Exercise »
Each entry must be restated exactly as it appears.
*** Opening Given information ***
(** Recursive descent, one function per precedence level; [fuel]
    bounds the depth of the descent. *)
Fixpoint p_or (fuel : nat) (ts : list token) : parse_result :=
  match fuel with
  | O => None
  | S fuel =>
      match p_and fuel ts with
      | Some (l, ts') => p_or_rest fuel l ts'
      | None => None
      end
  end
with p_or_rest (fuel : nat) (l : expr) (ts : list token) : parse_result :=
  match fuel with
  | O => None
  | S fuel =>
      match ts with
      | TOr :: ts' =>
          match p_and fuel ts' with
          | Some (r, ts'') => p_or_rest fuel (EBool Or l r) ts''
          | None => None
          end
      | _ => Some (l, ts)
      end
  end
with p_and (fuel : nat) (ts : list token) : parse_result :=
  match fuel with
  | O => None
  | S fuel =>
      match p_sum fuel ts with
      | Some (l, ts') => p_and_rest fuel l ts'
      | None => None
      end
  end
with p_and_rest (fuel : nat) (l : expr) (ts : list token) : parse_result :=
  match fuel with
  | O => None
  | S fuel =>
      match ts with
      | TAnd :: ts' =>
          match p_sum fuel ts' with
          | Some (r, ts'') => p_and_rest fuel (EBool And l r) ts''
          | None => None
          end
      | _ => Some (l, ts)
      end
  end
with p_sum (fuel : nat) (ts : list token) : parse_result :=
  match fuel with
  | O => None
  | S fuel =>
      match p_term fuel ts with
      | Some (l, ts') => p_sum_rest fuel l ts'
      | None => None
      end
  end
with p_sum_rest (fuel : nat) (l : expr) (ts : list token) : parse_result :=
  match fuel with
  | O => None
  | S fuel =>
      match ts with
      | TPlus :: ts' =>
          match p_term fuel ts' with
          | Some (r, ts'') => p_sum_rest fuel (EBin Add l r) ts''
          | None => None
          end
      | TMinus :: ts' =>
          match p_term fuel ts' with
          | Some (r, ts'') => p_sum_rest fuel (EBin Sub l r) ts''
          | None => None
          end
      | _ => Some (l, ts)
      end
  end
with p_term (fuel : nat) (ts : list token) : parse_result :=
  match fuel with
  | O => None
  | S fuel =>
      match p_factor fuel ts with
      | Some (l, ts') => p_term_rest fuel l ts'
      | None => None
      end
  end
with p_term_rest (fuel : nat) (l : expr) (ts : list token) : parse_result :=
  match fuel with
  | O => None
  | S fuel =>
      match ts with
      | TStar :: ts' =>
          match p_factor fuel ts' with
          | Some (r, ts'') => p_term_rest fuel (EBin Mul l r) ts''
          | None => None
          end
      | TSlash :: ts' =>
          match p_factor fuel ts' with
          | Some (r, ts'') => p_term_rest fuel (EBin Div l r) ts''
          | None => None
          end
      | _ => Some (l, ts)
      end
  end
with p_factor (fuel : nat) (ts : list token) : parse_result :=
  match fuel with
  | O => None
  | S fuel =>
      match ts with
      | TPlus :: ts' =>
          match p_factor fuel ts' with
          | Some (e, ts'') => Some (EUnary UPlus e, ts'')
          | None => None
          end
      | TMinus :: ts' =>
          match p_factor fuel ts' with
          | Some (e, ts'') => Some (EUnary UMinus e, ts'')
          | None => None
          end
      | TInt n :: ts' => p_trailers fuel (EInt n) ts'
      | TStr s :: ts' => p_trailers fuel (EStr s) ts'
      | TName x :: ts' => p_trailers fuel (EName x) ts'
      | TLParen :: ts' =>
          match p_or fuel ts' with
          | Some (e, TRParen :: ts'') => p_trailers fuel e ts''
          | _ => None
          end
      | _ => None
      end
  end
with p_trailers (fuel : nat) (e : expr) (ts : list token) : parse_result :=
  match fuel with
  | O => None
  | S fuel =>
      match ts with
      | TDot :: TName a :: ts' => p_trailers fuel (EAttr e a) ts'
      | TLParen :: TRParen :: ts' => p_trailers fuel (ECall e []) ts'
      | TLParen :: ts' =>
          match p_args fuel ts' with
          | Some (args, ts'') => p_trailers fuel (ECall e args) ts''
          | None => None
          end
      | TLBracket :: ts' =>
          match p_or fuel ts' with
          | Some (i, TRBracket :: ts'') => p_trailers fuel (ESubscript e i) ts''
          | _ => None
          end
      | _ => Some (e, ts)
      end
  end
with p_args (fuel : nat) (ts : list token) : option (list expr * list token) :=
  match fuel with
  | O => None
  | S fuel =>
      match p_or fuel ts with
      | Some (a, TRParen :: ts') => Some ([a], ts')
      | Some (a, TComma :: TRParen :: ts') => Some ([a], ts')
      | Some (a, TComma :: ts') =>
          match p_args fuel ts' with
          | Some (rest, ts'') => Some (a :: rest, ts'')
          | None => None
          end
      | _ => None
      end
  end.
*** Closing Given information ***
Written solution »
(** Recursive descent, one function per precedence level; [fuel]
    bounds the depth of the descent. *)
Fixpoint p_or (fuel : nat) (ts : list token) : parse_result :=
  match fuel with
  | O => None
  | S fuel =>
      match p_and fuel ts with
      | Some (l, ts') => p_or_rest fuel l ts'
      | None => None
      end
  end
with p_or_rest (fuel : nat) (l : expr) (ts : list token) : parse_result :=
  match fuel with
  | O => None
  | S fuel =>
      match ts with
      | TOr :: ts' =>
          match p_and fuel ts' with
          | Some (r, ts'') => p_or_rest fuel (EBool Or l r) ts''
          | None => None
          end
      | _ => Some (l, ts)
      end
  end
with p_and (fuel : nat) (ts : list token) : parse_result :=
  match fuel with
  | O => None
  | S fuel =>
      match p_sum fuel ts with
      | Some (l, ts') => p_and_rest fuel l ts'
      | None => None
      end
  end
with p_and_rest (fuel : nat) (l : expr) (ts : list token) : parse_result :=
  match fuel with
  | O => None
  | S fuel =>
      match ts with
      | TAnd :: ts' =>
          match p_sum fuel ts' with
          | Some (r, ts'') => p_and_rest fuel (EBool And l r) ts''
          | None => None
          end
      | _ => Some (l, ts)
      end
  end
with p_sum (fuel : nat) (ts : list token) : parse_result :=
  match fuel with
  | O => None
  | S fuel =>
      match p_term fuel ts with
      | Some (l, ts') => p_sum_rest fuel l ts'
      | None => None
      end
  end
with p_sum_rest (fuel : nat) (l : expr) (ts : list token) : parse_result :=
  match fuel with
  | O => None
  | S fuel =>
      match ts with
      | TPlus :: ts' =>
          match p_term fuel ts' with
          | Some (r, ts'') => p_sum_rest fuel (EBin Add l r) ts''
          | None => None
          end
      | TMinus :: ts' =>
          match p_term fuel ts' with
          | Some (r, ts'') => p_sum_rest fuel (EBin Sub l r) ts''
          | None => None
          end
      | _ => Some (l, ts)
      end
  end
with p_term (fuel : nat) (ts : list token) : parse_result :=
  match fuel with
  | O => None
  | S fuel =>
      match p_factor fuel ts with
      | Some (l, ts') => p_term_rest fuel l ts'
      | None => None
      end
  end
with p_term_rest (fuel : nat) (l : expr) (ts : list token) : parse_result :=
  match fuel with
  | O => None
  | S fuel =>
      match ts with
      | TStar :: ts' =>
          match p_factor fuel ts' with
          | Some (r, ts'') => p_term_rest fuel (EBin Mul l r) ts''
          | None => None
          end
      | TSlash :: ts' =>
          match p_factor fuel ts' with
          | Some (r, ts'') => p_term_rest fuel (EBin Div l r) ts''
          | None => None
          end
      | _ => Some (l, ts)
      end
  end
with p_factor (fuel : nat) (ts : list token) : parse_result :=
  match fuel with
  | O => None
  | S fuel =>
      match ts with
      | TPlus :: ts' =>
          match p_factor fuel ts' with
          | Some (e, ts'') => Some (EUnary UPlus e, ts'')
          | None => None
          end
      | TMinus :: ts' =>
          match p_factor fuel ts' with
          | Some (e, ts'') => Some (EUnary UMinus e, ts'')
          | None => None
          end
      | TInt n :: ts' => p_trailers fuel (EInt n) ts'
      | TStr s :: ts' => p_trailers fuel (EStr s) ts'
      | TName x :: ts' => p_trailers fuel (EName x) ts'
      | TLParen :: ts' =>
          match p_or fuel ts' with
          | Some (e, TRParen :: ts'') => p_trailers fuel e ts''
          | _ => None
          end
      | _ => None
      end
  end
with p_trailers (fuel : nat) (e : expr) (ts : list token) : parse_result :=
  match fuel with
  | O => None
  | S fuel =>
      match ts with
      | TDot :: TName a :: ts' => p_trailers fuel (EAttr e a) ts'
      | TLParen :: TRParen :: ts' => p_trailers fuel (ECall e []) ts'
      | TLParen :: ts' =>
          match p_args fuel ts' with
          | Some (args, ts'') => p_trailers fuel (ECall e args) ts''
          | None => None
          end
      | TLBracket :: ts' =>
          match p_or fuel ts' with
          | Some (i, TRBracket :: ts'') => p_trailers fuel (ESubscript e i) ts''
          | _ => None
          end
      | _ => Some (e, ts)
      end
  end
with p_args (fuel : nat) (ts : list token) : option (list expr * list token) :=
  match fuel with
  | O => None
  | S fuel =>
      match p_or fuel ts with
      | Some (a, TRParen :: ts') => Some ([a], ts')
      | Some (a, TComma :: TRParen :: ts') => Some ([a], ts')
      | Some (a, TComma :: ts') =>
          match p_args fuel ts' with
          | Some (rest, ts'') => Some (a :: rest, ts'')
          | None => None
          end
      | _ => None
      end
  end.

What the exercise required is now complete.